▸ Problem requirements
Which lines in the records below mention the word "must"? Copy each one out.

Dataset entries

---+---

(* ===== verification/PyH2.v ===== *)
(** * The HTTP/2 functions for Python (submodule blasthttp.h2 of src/python.rs)

    Argument conversion, defaults and errors around the encoder, the decoder, the
    frames and the probe; and what a Python program that encodes and decodes the
    blocks of one connection gets. *)
From S2P Require Import Prelude RustStd PyValue Frame Huffman Hpack HpackFacts HpackProps Probe.

(** ** Errors as text *)

(** [Display] of the error types (the [#[error(...)]] attributes). *)
Definition encode_error_text (e : EncodeError) : bytes :=
  match e with
  | EmptyName => bs "header name is empty"
  | InvalidValue =>
      bs "invalid characters in header value (CRLF, NUL, or other RFC 9113 §8.2.1-prohibited bytes); set allow_invalid_value to emit anyway"
  | InvalidName =>
      bs "invalid characters in header name (uppercase, space, or control chars); set allow_invalid_name to emit anyway"
  | BloatOutOfRange b => bs "length_bloat out of range (must be 0..=3): " ++ bs (pretty b)
  | StaticIndexOutOfRange i => bs "force_static_index out of range (must be 1..=61): " ++ bs (pretty i)
  end.
Definition huffman_error_text (e : HuffmanError) : bytes :=
  match e with
  | EosInStream => bs "Huffman EOS symbol appeared in the input stream"
  | BadPadding => bs "invalid Huffman padding at end of input"
  end.
Definition decode_error_text (e : DecodeError) : bytes :=
  match e with
  | UnexpectedEof pos => bs "unexpected end of input at position " ++ bs (pretty pos)
  | IntegerOverflow => bs "HPACK integer overflow (continuation bytes exceed u32 range)"
  | InvalidIndex idx => bs "invalid table index " ++ bs (pretty idx)
  | TableSizeTooLarge n m =>
      bs "dynamic-table-size-update of " ++ bs (pretty n) ++ bs " exceeds peer-announced max " ++ bs (pretty m)
  | Hpack.Huffman e => bs "Huffman decode failed: " ++ huffman_error_text e
  end.

Definition h2_encode_err_to_py (e : EncodeError) : PyErr := ValueError (encode_error_text e).
Definition h2_decode_err_to_py (e : DecodeError) : PyErr := ValueError (decode_error_text e).

(** ** Header *)

(** [Debug] of a text, which the message of a wrong [indexing] quotes. *)
Definition parse_indexing (debug : bytes → bytes) (s : option bytes) : exec PyErr Indexing :=
  match s with
  | None => Ok With
  | Some s =>
      if bool_decide (s = bs "with") then Ok With
      else if bool_decide (s = bs "without") then Ok Without
      else if bool_decide (s = bs "never") then Ok Never
      else Err (ValueError (bs "indexing must be one of 'with', 'without', 'never' (got " ++ debug s ++ bs ")"))
  end.

Definition PyH2Header : Type := Header.

Section python.
Context `{Python} (debug : bytes → bytes).

Definition bytes_from_py (obj : PyObj) : exec PyErr bytes :=
  match obj with
  | PyStr s => conversion obj s
  | PyBytes b => Ok b
  | _ => Err (TypeError (bs "expected str or bytes"))
  end.

Definition PyH2Header_new (name value : PyObj) (indexing : option bytes) (huffman_name huffman_value : option bool)
    (allow_invalid_value allow_invalid_name : bool) (length_bloat_name length_bloat_value : Z)
    (force_static_index : option Z) : exec PyErr PyH2Header :=
  name ← bytes_from_py name;
  value ← bytes_from_py value;
  indexing ← parse_indexing debug indexing;
  Ok (mkHeader name value indexing huffman_name huffman_value allow_invalid_value allow_invalid_name
        length_bloat_name length_bloat_value force_static_index).
End python.

(** ** Functions *)

Definition h2_encode_headers (headers : list PyH2Header) : exec PyErr bytes :=
  map_err h2_encode_err_to_py (encode_headers headers).

Definition probe_settings (settings : option (list (Z * Z))) (omit_settings : bool) : option (list (Z * Z)) :=
  if omit_settings then None else Some (default [] settings).

Definition h2_build_probe (headers : list PyH2Header) (body : option bytes) (send_preface : bool)
    (preface_override : option bytes) (settings : option (list (Z * Z))) (omit_settings : bool) (stream_id : Z)
    (split_headers_after : option Z) (pad_headers pad_data : Z) (priority : option (Z * Z * bool))
    (force_no_end_stream_on_headers : bool) (extra_frames_before_headers extra_frames_after : option bytes)
    : exec PyErr bytes :=
  map_err h2_encode_err_to_py
    (build_probe headers
       (mkProbeOpts send_preface preface_override (probe_settings settings omit_settings) stream_id body
          split_headers_after pad_headers pad_data priority force_no_end_stream_on_headers
          (default [] extra_frames_before_headers) (default [] extra_frames_after))).

(** The frame functions; a panic of the builder surfaces as an exception that nothing
    here describes. *)
Definition h2_build_raw_frame (frame_type flags stream_id : Z) (payload : bytes) : exec PyErr bytes :=
  build_raw_frame frame_type flags stream_id payload.
Definition h2_build_settings_frame (settings : option (list (Z * Z))) (ack : bool) : exec PyErr bytes :=
  build_settings_frame (default [] settings) ack.
Definition h2_build_headers_frame (header_block : bytes) (stream_id : Z) (end_stream end_headers : bool)
    (padding : Z) (priority : option (Z * Z * bool)) : exec PyErr bytes :=
  build_headers_frame {| Frame.header_block := header_block; Frame.stream_id := stream_id;
    Frame.end_stream := end_stream; Frame.end_headers := end_headers; Frame.padding := padding;
    Frame.priority := priority |}.
Definition h2_build_continuation_frame (header_block : bytes) (stream_id : Z) (end_headers : bool) : exec PyErr bytes :=
  build_continuation_frame header_block stream_id end_headers.
Definition h2_build_data_frame (data : bytes) (stream_id : Z) (end_stream : bool) (padding : Z) : exec PyErr bytes :=
  build_data_frame data stream_id end_stream padding.
Definition h2_build_window_update_frame (increment stream_id : Z) : exec PyErr bytes :=
  build_window_update_frame increment stream_id.

(** [for (i, b) in d.iter().take(8).enumerate() { arr[i] = *b }]. *)
Fixpoint copy_into (arr d : bytes) : bytes :=
  match arr, d with
  | _ :: arr, b :: d => b :: copy_into arr d
  | _, _ => arr
  end.
Definition ping_data (data : option bytes) : bytes :=
  copy_into (replicate 8 0) (take 8 (default (replicate 8 0) data)).
Definition h2_build_ping_frame (data : option bytes) (ack : bool) : exec PyErr bytes :=
  build_ping_frame (ping_data data) ack.

Definition h2_build_rst_stream_frame (stream_id error_code : Z) : exec PyErr bytes :=
  build_rst_stream_frame stream_id error_code.
Definition h2_build_goaway_frame (last_stream_id error_code : Z) (debug_data : option bytes) : exec PyErr bytes :=
  build_goaway_frame last_stream_id error_code (default [] debug_data).
Definition h2_build_priority_frame (stream_id dep_stream weight : Z) (exclusive : bool) : exec PyErr bytes :=
  build_priority_frame stream_id dep_stream weight exclusive.

(** ** Decoder *)

Definition PyH2Decoder : Type := Decoder.
Definition PyH2Decoder_new (max_table_size : Z) : PyH2Decoder := with_max_table_size max_table_size.

Definition decode (self : PyH2Decoder) (block : bytes) : option (exec PyErr (list (PyObj * PyObj)) * PyH2Decoder) :=
  '(self, r) ← decode_headers self block;
  Some ((λ pairs, map (λ h, (PyBytes h.1, PyBytes h.2)) pairs) <$> map_err h2_decode_err_to_py r, self).

(** The blocks of one connection, in order. *)
Fixpoint decode_all (self : PyH2Decoder) (blocks : list bytes) : option (list (exec PyErr (list (PyObj * PyObj))) * PyH2Decoder) :=
  match blocks with
  | [] => Some ([], self)
  | block :: blocks =>
      '(r, self) ← decode self block;
      '(rs, self) ← decode_all self blocks;
      Some (r :: rs, self)
  end.

(** ** Facts *)

Lemma ping_data_spec data : ping_data data = take 8 (default [] data ++ replicate 8 0).
Proof.
  unfold ping_data. destruct data as [d|]; [|done]. cbn [default from_option id].
  assert (∀ n d, copy_into (replicate n 0) (take n d) = take n (d ++ replicate n 0)) as Hc; [|apply Hc].
  clear d. intros n. assert (∀ m d, (n ≤ m)%nat → copy_into (replicate n 0) (take n d) = take n (d ++ replicate m 0)) as Hc.
  { induction n as [|n IH]; intros m d Hm; [done|]. destruct d as [|b d]; cbn.
    - destruct m as [|m]; [lia|]. cbn. f_equal. clear IH. revert m Hm.
      induction n as [|n IH]; intros m Hm; [done|]. destruct m as [|m]; [lia|]. cbn. f_equal. apply IH. lia.
    - f_equal. apply IH. lia. }
  intros d. by apply Hc.
Qed.

Section facts.
Context `{Python} (debug : bytes → bytes).

(** What the constructor refuses, with the first problem in argument order. *)
Lemma bytes_from_py_no_panic o : bytes_from_py o ≠ Panic.
Proof. destruct o; cbn [bytes_from_py]; auto with panic; done. Qed.

(** A Python value and the bytes it is. *)
Definition bytes_of (o : PyObj) : option bytes :=
  match o with PyStr s => s | PyBytes b => Some b | _ => None end.

Lemma bytes_from_py_ok o b : bytes_from_py o = Ok b ↔ bytes_of o = Some b.
Proof. destruct o as [| | | |[s|]| | | |]; cbn; naive_solver. Qed.

Lemma PyH2Header_new_ok n v ix hn hv av an bn bv st h :
  PyH2Header_new debug n v ix hn hv av an bn bv st = Ok h ↔
  ∃ nb vb i, bytes_of n = Some nb ∧ bytes_of v = Some vb ∧ parse_indexing debug ix = Ok i ∧
    h = mkHeader nb vb i hn hv av an bn bv st.
Proof.
  unfold PyH2Header_new. split.
  - intros (nb & Hn%bytes_from_py_ok & (vb & Hv%bytes_from_py_ok & (i & Hi & [= <-])%bind_Ok)%bind_Ok)%bind_Ok. eauto 8.
  - intros (nb & vb & i & Hn%bytes_from_py_ok & Hv%bytes_from_py_ok & Hi & ->). by rewrite Hn; cbn; rewrite Hv; cbn; rewrite Hi.
Qed.
End facts.

(** The arguments of [Header(...)], but the two length bloats, which are left at 0. *)
Record HeaderArgs := mkHeaderArgs {
  ha_name : PyObj;
  ha_value : PyObj;
  ha_indexing : option bytes;
  ha_huffman_name : option bool;
  ha_huffman_value : option bool;
  ha_allow_invalid_value : bool;
  ha_allow_invalid_name : bool;
  ha_force_static_index : option Z
}.

(** A block of such calls, and the headers they made. *)
Definition headers_made `{Python} (debug : bytes → bytes) (block : list HeaderArgs) (hs : list PyH2Header) : Prop :=
  Forall2 (λ a h, PyH2Header_new debug (ha_name a) (ha_value a) (ha_indexing a) (ha_huffman_name a) (ha_huffman_value a)
    (ha_allow_invalid_value a) (ha_allow_invalid_name a) 0 0 (ha_force_static_index a) = Ok h) block hs.

(** The pair of bytes that is to come back: the name is that of the static table where
    an index into it was forced. *)
Definition as_bytes (a : HeaderArgs) : PyObj * PyObj :=
  (PyBytes (match ha_force_static_index a with
            | Some i => (nth (Z.to_nat (i - 1)) STATIC_TABLE ([], [])).1
            | None => default [] (bytes_of (ha_name a))
            end),
   PyBytes (default [] (bytes_of (ha_value a)))).

Definition short (a : HeaderArgs) : Prop :=
  ∀ b, bytes_of (ha_name a) = Some b ∨ bytes_of (ha_value a) = Some b → wf_bytes b ∧ zlen b < 2 ^ 30.

Lemma headers_made_plain `{Python} debug block hs : headers_made debug block hs → Forall short block →
  Forall plain hs ∧ map (λ h, (PyBytes h.1, PyBytes h.2)) (map field hs) = map as_bytes block.
Proof.
  intros Hf. induction Hf as [|a h block hs Hh _ IH]; [done|]. intros [Hs Hss]%Forall_cons.
  apply PyH2Header_new_ok in Hh as (nb & vb & i & Hn & Hv & _ & ->). destruct (IH Hss) as [Hp He]. split.
  - constructor; [|done]. destruct (Hs nb) as [? ?]; [by left|]. destruct (Hs vb) as [? ?]; [by right|]. done.
  - cbn [map]. rewrite He. unfold as_bytes at 2. rewrite Hn, Hv. unfold field. cbn.
    by destruct (ha_force_static_index a).
Qed.

(** C30: a Python program that builds headers from texts or bytes, with any choice of
    indexing, Huffman coding, relaxed checks and forced static names, encodes each block
    on its own, and hands the blocks in order to one [Decoder] of any table size gets back
    exactly the bytes of the names and values, block by block, in order: the encoder never
    refers to the decoder's dynamic table, and whatever that table holds does not matter.
    Under a forced static index the name that comes back is the static table's.  Not
    covered are headers with a length bloat, which announce a wrong length on purpose, and
    names or values of 2^30 bytes or more. *)
Theorem h2_connection_roundtrip `{Python} (debug : bytes → bytes) (max_table_size : Z)
    (blocks : list (list HeaderArgs)) (headers : list (list PyH2Header)) (encoded : list bytes) :
  Forall2 (headers_made debug) blocks headers → Forall (Forall short) blocks →
  Forall2 (λ hs b, h2_encode_headers hs = Ok b) headers encoded →
  fst <$> decode_all (PyH2Decoder_new max_table_size) encoded = Some (map (λ block, Ok (map as_bytes block)) blocks).
Proof.
  intros Hm Hs. revert encoded. generalize (PyH2Decoder_new max_table_size).
  induction Hm as [|block hs blocks headers Hb _ IH]; intros d encoded He; [by apply Forall2_nil_inv_l in He as ->|].
  apply Forall2_cons_inv_l in He as (enc & encs & Henc & He & ->). apply Forall_cons in Hs as [Hs Hss].
  destruct (headers_made_plain _ _ _ Hb Hs) as [Hp Hf]. cbn [decode_all map].
  unfold h2_encode_headers in Henc. destruct (encode_headers hs) as [b|e|] eqn:Ee; [|done..].
  cbn in Henc. injection Henc as <-. apply encode_headers_loop_ok in Ee as [Ha ->]. cbn [app].
  unfold decode. rewrite decode_headers_block by done. cbn. specialize (IH Hss (fold_left after hs d) encs He).
  destruct (decode_all _ encs) as [[rs d']|]; [|done]. cbn in IH |- *. injection IH as ->. by rewrite Hf.
Qed.

#[local] Instance sample_python : Python := {
  py_str _ := inr [];
  conversion_error _ := 0;
  extract_bytes _ := None
}.

(** A plain header, and one with the name of entry 15 (accept-charset) and no indexing. *)
Definition sample_args : list HeaderArgs :=
  [mkHeaderArgs (PyStr (Some (bs "x-id"))) (PyBytes (bs "42")) None None None false false None;
   mkHeaderArgs (PyStr (Some (bs "x"))) (PyStr (Some (bs "u"))) (Some (bs "never")) None (Some false) false false (Some 15)].
Definition sample_headers : list PyH2Header :=
  [Header_new (bs "x-id") (bs "42"); mkHeader (bs "x") (bs "u") Never None (Some false) false false 0 0 (Some 15)].

Lemma h2_connection_roundtrip_witness :
  map as_bytes sample_args = [(PyBytes (bs "x-id"), PyBytes (bs "42")); (PyBytes (bs "accept-charset"), PyBytes (bs "u"))] ∧
  ∃ enc, h2_encode_headers sample_headers = Ok enc ∧
  fst <$> decode_all (PyH2Decoder_new 64) [enc; enc] = Some [Ok (map as_bytes sample_args); Ok (map as_bytes sample_args)].
Proof.
  split; [vm_compute; reflexivity|]. destruct (h2_encode_headers sample_headers) as [enc|e|] eqn:E; [|vm_compute in E; discriminate E..].
  exists enc. split; [done|].
  assert (headers_made (λ s, s) sample_args sample_headers) as Hm by (unfold headers_made, sample_args, sample_headers; repeat constructor).
  assert (Forall short sample_args) as Hs.
  { repeat constructor; unfold is_byte; cbn in *; match goal with H : _ ∨ _ |- _ => destruct H as [H|H]; injection H as <- end;
      try (apply (bs_wf "x-id") || apply (bs_wf "42") || apply (bs_wf "x") || apply (bs_wf "u")); vm_compute; congruence. }
  apply (h2_connection_roundtrip (λ s, s) 64 [sample_args; sample_args] [sample_headers; sample_headers]);
    repeat (exact Hm || exact Hs || exact E || constructor).
Defined.
(* ===== verification/PyResponses.v ===== *)
(** * Response objects for Python (src/python.rs)

    Class Response and its companions: the getters, the cached [Headers] and [Request]
    objects (kept on a heap, since Python programs hold references to them), the
    constructors for tests, and the wrapper of a raw connection. *)
From stdpp Require Import gmap.
From S2P Require Import Prelude RustStd ClientError Wire PyValue Headers PyApi.
From S2P Require Raw.
From S2P Require Import Response.

(** ** Objects *)

Record PyRequest := mkPyRequest { rq_url : bytes; rq_method : bytes }.
Record PyResponse := mkPyResponse {
  inner : Response;
  headers_cache : option positive;
  request_cache : option positive
}.
Definition PyResponseHash : Type := ResponseHash.
Definition PyCertInfo : Type := CertInfo.
Definition PyRedirectHop : Type := RedirectHop.

(** The [Headers] and [Request] objects in existence. *)
Record heap := mkHeap { h_headers : gmap positive PyHeaders; h_requests : gmap positive PyRequest }.

Definition wrap (inner : Response) : PyResponse := mkPyResponse inner None None.

Definition PyRedirectHop_new (url : bytes) (status : Z) (peer_ip : option bytes) : PyRedirectHop :=
  mkHop url status peer_ip.

Section python.
Context `{Python}.

Definition response_body (body : option PyObj) : exec PyErr bytes :=
  match body with
  | None => Ok []
  | Some b =>
      match extract_string b with
      | Some s => Ok s
      | None => ok_or (extract_bytes b) (TypeError (bs "body must be bytes, str, or None"))
      end
  end.

Definition PyResponse_new (url : bytes) (status : Z) (headers : option (list (bytes * bytes))) (body : option PyObj)
    (request_url request_method : option bytes) (elapsed_ms : Z) (peer_ip : option bytes)
    (redirect_chain : option (list PyRedirectHop)) (cert_info : option PyCertInfo) : exec PyErr PyResponse :=
  body_bytes ← response_body body;
  Ok (mkPyResponse
        (mkResponse url status (default [] headers) body_bytes elapsed_ms (default [] redirect_chain) cert_info
           peer_ip (default url request_url) (default (bs "GET") request_method) [] None None None None None)
        None None).
End python.

(** ** Getters *)

Definition status_code (self : PyResponse) : Z := status (inner self).
Definition content (self : PyResponse) : bytes := body_bytes (inner self).

(** [as i32] of a [u64]. *)
Definition as_i32 (x : Z) : Z := let m := u32 x in if m <? 2 ^ 31 then m else m - 2 ^ 32.
(** The [timedelta] as its seconds and microseconds; [/] and [%] truncate. *)
Definition elapsed (self : PyResponse) : Z * Z :=
  let ms := as_i32 (elapsed_ms (inner self)) in
  (Z.quot ms 1000, Z.rem ms 1000 * 1000).

(** What the getters that only copy a field show. *)
Inductive pyval :=
  | PvNone | PvStr (s : bytes) | PvInt (z : Z) | PvBool (b : bool) | PvBytes (b : bytes)
  | PvDelta (seconds microseconds : Z) | PvCert (c : PyCertInfo) | PvHops (l : list PyRedirectHop) | PvStrs (l : list bytes).
Definition pv_option {A} (pv : A → pyval) (o : option A) : pyval := match o with Some a => pv a | None => PvNone end.

Inductive attribute :=
  | AUrl | AStatus | AStatusCode | AIsSuccess | AElapsedMs | AElapsed | ABodyBytes | AContent | ADecodeError
  | ACertInfo | APeerIp | ARedirectChain | ADebugLog | ARepr | ABool.

(** ** Texts *)

Definition response_repr (self : PyResponse) : bytes :=
  bs "Response(url='" ++ url (inner self) ++ bs "', status=" ++ bs (pretty (status (inner self))) ++ bs ")".
Definition request_repr (r : PyRequest) : bytes :=
  bs "Request(method='" ++ rq_method r ++ bs "', url='" ++ rq_url r ++ bs "')".
Definition hash_repr (h : PyResponseHash) : bytes :=
  bs "ResponseHash(body_md5='" ++ body_md5 h ++ bs "', body_mmh3=" ++ bs (pretty (body_mmh3 h)) ++ bs ")".

Definition attribute_of (self : PyResponse) (a : attribute) : pyval :=
  match a with
  | AUrl => PvStr (url (inner self))
  | AStatus => PvInt (status (inner self))
  | AStatusCode => PvInt (status_code self)
  | AIsSuccess => PvBool (is_success (inner self))
  | AElapsedMs => PvInt (elapsed_ms (inner self))
  | AElapsed => PvDelta (elapsed self).1 (elapsed self).2
  | ABodyBytes => PvBytes (body_bytes (inner self))
  | AContent => PvBytes (content self)
  | ADecodeError => pv_option PvStr (decode_error (inner self))
  | ACertInfo => pv_option PvCert (cert_info (inner self))
  | APeerIp => pv_option PvStr (peer_ip (inner self))
  | ARedirectChain => PvHops (redirect_chain (inner self))
  | ADebugLog => PvStrs (debug_log (inner self))
  | ARepr => PvStr (response_repr self)
  | ABool => PvBool true
  end.

(** A [Request] or [Headers] object is made on the first read, and the same object is
    given from then on. *)
Definition request (self : PyResponse) (h : heap) : positive * PyResponse * heap :=
  match request_cache self with
  | Some l => (l, self, h)
  | None =>
      let l := fresh (dom (h_requests h)) in
      (l, mkPyResponse (inner self) (headers_cache self) (Some l),
       mkHeap (h_headers h) (<[l := mkPyRequest (request_url (inner self)) (request_method (inner self))]> (h_requests h)))
  end.

(** In two halves: the check, and what follows when it found nothing.  Another thread
    may run between them. *)
Definition headers_check (self : PyResponse) : option positive := headers_cache self.
Definition headers_make (self : PyResponse) (h : heap) : positive * PyResponse * heap :=
  let l := fresh (dom (h_headers h)) in
  (l, mkPyResponse (inner self) (match headers_cache self with Some l' => Some l' | None => Some l end) (request_cache self),
   mkHeap (<[l := from_list (headers (inner self))]> (h_headers h)) (h_requests h)).
Definition headers_ (self : PyResponse) (h : heap) : positive * PyResponse * heap :=
  match headers_check self with Some l => (l, self, h) | None => headers_make self h end.

(** The getters that fill a cache of the response. *)
Definition on_inner {A} (get : Response → A * Response) (self : PyResponse) : A * PyResponse :=
  let '(a, r) := get (inner self) in (a, mkPyResponse r (headers_cache self) (request_cache self)).

(** [HTTPStatusError], which also carries the response object. *)
Definition raise_for_status (self : PyResponse) : exec PyErr () :=
  let s := status (inner self) in
  if (400 <=? s) && (s <? 600)
  then Err (HTTPStatusError (bs "HTTP " ++ bs (pretty s) ++ bs " for url '" ++ url (inner self) ++ bs "'"))
  else Ok tt.

(** [BatchResult.response]: a new object at each read. *)
Definition batch_response (r : PyBatchResult) : option PyResponse := (λ resp, wrap (clone resp)) <$> br_response r.

Inductive batch_attribute := BUrl | BError | BSuccess.
Definition batch_attribute_of (self : PyBatchResult) (a : batch_attribute) : pyval :=
  match a with
  | BUrl => PvStr (br_url self) | BError => pv_option PvStr (br_error self) | BSuccess => PvBool (success self)
  end.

---+---

▸ Output for this task
  | BloatOutOfRange b => bs "length_bloat out of range (must be 0..=3): " ++ bs (pretty b)
  | StaticIndexOutOfRange i => bs "force_static_index out of range (must be 1..=61): " ++ bs (pretty i)
      else Err (ValueError (bs "indexing must be one of 'with', 'without', 'never' (got " ++ debug s ++ bs ")"))
      | None => ok_or (extract_bytes b) (TypeError (bs "body must be bytes, str, or None"))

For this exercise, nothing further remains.